*** Opening Source data ***
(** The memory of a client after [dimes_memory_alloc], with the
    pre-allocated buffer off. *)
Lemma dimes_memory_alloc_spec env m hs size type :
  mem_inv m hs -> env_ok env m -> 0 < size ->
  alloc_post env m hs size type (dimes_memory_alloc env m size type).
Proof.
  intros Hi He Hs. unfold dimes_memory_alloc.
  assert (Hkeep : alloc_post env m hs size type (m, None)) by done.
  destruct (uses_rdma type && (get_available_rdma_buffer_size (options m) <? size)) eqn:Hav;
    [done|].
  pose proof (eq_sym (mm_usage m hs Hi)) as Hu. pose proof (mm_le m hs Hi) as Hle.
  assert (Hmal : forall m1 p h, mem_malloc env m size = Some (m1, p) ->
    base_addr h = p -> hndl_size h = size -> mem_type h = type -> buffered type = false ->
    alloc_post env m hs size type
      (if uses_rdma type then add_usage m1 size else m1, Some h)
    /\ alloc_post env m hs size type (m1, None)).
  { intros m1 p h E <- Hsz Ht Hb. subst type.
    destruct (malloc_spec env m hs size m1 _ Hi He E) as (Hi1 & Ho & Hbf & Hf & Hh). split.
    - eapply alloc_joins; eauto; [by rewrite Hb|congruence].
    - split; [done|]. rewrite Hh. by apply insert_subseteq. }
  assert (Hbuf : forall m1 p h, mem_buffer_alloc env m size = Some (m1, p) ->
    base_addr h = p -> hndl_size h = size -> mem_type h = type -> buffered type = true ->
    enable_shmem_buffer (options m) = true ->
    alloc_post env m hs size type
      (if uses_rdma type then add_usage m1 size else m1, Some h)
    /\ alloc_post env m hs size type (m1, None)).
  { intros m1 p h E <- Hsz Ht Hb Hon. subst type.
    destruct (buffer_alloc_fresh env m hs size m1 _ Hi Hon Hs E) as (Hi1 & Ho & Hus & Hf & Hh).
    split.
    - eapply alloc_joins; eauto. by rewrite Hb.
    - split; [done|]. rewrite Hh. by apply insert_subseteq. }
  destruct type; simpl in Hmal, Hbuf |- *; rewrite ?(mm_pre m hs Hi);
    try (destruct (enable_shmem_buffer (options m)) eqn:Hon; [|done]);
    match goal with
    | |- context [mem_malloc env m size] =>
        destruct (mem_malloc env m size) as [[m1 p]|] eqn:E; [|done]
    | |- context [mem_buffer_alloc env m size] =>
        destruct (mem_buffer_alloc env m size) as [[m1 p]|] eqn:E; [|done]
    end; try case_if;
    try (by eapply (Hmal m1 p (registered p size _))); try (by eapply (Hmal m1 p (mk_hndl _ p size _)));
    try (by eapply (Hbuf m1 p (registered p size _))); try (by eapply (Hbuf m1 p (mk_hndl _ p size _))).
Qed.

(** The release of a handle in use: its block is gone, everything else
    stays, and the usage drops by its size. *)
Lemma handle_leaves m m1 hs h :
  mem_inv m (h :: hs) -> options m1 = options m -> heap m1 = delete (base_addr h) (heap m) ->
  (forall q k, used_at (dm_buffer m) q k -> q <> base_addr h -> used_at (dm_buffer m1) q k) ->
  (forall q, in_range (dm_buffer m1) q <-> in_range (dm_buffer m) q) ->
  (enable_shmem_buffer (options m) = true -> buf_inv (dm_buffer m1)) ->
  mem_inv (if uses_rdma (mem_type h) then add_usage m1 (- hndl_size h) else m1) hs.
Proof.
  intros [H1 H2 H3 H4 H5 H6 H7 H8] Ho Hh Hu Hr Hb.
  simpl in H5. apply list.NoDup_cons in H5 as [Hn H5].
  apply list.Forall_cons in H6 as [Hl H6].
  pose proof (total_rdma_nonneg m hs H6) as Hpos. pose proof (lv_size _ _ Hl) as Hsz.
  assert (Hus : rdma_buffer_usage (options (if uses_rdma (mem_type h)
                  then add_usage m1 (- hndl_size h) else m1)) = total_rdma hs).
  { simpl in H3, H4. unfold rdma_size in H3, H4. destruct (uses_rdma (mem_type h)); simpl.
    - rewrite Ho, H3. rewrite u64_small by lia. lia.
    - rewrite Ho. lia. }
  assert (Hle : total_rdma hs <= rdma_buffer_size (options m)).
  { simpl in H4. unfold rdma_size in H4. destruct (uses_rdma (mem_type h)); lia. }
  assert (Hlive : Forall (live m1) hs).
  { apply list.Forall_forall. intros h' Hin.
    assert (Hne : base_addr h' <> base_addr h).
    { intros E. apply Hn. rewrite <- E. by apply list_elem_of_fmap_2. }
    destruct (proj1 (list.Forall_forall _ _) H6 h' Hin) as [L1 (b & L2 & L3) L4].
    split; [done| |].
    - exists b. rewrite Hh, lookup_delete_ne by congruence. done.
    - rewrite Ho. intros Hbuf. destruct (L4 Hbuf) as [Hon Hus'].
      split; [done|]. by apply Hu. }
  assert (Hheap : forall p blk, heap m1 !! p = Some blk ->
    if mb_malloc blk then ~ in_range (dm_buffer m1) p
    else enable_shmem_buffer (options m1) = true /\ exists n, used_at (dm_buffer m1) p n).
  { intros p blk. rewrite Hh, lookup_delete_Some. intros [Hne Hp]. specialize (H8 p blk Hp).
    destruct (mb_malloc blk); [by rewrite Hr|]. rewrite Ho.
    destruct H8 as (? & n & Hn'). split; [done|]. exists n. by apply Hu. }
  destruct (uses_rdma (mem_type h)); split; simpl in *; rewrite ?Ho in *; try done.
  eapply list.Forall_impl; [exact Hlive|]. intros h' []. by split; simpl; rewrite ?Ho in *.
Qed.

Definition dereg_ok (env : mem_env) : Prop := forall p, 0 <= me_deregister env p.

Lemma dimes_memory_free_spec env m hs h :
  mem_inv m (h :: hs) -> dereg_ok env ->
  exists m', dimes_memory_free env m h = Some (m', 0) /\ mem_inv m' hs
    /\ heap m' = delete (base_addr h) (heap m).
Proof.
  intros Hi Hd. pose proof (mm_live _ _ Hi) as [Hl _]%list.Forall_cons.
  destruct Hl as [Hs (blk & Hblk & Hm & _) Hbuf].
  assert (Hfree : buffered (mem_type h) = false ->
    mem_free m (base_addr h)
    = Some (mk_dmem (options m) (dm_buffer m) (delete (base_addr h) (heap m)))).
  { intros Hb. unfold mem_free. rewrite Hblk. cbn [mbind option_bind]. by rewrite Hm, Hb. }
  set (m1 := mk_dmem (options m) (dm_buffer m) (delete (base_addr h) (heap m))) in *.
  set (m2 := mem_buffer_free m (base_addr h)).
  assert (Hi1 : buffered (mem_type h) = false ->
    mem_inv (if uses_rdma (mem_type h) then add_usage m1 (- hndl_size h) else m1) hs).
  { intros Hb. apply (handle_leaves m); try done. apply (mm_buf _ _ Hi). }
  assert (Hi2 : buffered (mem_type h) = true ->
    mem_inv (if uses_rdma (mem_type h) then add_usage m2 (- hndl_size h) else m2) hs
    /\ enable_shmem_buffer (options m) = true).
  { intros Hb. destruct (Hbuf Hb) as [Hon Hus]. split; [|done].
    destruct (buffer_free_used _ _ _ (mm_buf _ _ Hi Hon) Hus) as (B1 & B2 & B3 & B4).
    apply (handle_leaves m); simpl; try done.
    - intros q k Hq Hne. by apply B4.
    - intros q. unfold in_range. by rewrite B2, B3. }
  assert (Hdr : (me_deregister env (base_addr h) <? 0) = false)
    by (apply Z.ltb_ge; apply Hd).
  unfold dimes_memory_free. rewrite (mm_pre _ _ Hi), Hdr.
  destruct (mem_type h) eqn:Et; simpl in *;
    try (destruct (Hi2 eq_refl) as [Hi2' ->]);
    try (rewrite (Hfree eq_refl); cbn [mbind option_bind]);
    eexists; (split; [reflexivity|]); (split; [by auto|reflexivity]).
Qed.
*** Closing Source data ***
*** Opening Source data ***
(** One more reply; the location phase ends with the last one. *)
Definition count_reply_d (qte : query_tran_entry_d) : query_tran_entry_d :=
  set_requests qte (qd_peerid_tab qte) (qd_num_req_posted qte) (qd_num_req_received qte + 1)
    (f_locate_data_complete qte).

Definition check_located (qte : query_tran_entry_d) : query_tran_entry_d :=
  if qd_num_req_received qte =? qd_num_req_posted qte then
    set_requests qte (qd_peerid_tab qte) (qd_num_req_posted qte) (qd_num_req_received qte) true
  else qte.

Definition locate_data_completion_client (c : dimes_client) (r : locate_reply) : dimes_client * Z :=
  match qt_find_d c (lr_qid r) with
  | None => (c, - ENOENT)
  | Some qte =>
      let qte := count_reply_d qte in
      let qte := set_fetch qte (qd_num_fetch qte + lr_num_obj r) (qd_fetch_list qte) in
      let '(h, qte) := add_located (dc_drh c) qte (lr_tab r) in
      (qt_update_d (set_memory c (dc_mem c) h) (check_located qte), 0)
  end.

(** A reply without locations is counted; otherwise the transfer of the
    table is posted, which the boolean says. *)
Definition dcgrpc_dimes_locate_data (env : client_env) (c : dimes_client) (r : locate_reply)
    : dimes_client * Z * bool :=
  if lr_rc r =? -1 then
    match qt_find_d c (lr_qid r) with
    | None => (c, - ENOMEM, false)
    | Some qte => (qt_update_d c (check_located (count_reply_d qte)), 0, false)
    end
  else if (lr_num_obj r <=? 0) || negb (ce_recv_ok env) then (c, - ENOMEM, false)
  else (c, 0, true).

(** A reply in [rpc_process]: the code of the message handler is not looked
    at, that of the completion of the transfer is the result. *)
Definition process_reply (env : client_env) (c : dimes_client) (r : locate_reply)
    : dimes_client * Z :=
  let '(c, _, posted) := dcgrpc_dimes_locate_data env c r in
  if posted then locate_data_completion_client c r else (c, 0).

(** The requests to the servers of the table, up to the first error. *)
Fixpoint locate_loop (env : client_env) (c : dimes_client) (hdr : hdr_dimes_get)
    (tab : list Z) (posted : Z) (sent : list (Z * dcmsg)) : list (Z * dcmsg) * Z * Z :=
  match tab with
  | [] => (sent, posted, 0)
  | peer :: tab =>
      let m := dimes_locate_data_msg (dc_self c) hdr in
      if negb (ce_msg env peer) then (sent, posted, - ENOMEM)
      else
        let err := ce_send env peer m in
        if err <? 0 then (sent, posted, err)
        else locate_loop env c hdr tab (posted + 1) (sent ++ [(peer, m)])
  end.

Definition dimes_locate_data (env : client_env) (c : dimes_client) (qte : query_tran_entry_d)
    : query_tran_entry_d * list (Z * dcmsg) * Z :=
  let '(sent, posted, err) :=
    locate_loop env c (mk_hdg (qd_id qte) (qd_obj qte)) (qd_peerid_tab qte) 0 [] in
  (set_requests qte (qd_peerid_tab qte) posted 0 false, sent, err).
*** Closing Source data ***
Copy all lines from the material that hold "Hbuf".

Solution to this task –
  assert (Hbuf : forall m1 p h, mem_buffer_alloc env m size = Some (m1, p) ->
  destruct type; simpl in Hmal, Hbuf |- *; rewrite ?(mm_pre m hs Hi);
    try (by eapply (Hbuf m1 p (registered p size _))); try (by eapply (Hbuf m1 p (mk_hndl _ p size _))).
    - rewrite Ho. intros Hbuf. destruct (L4 Hbuf) as [Hon Hus'].
  destruct Hl as [Hs (blk & Hblk & Hm & _) Hbuf].
  { intros Hb. destruct (Hbuf Hb) as [Hon Hus]. split; [|done].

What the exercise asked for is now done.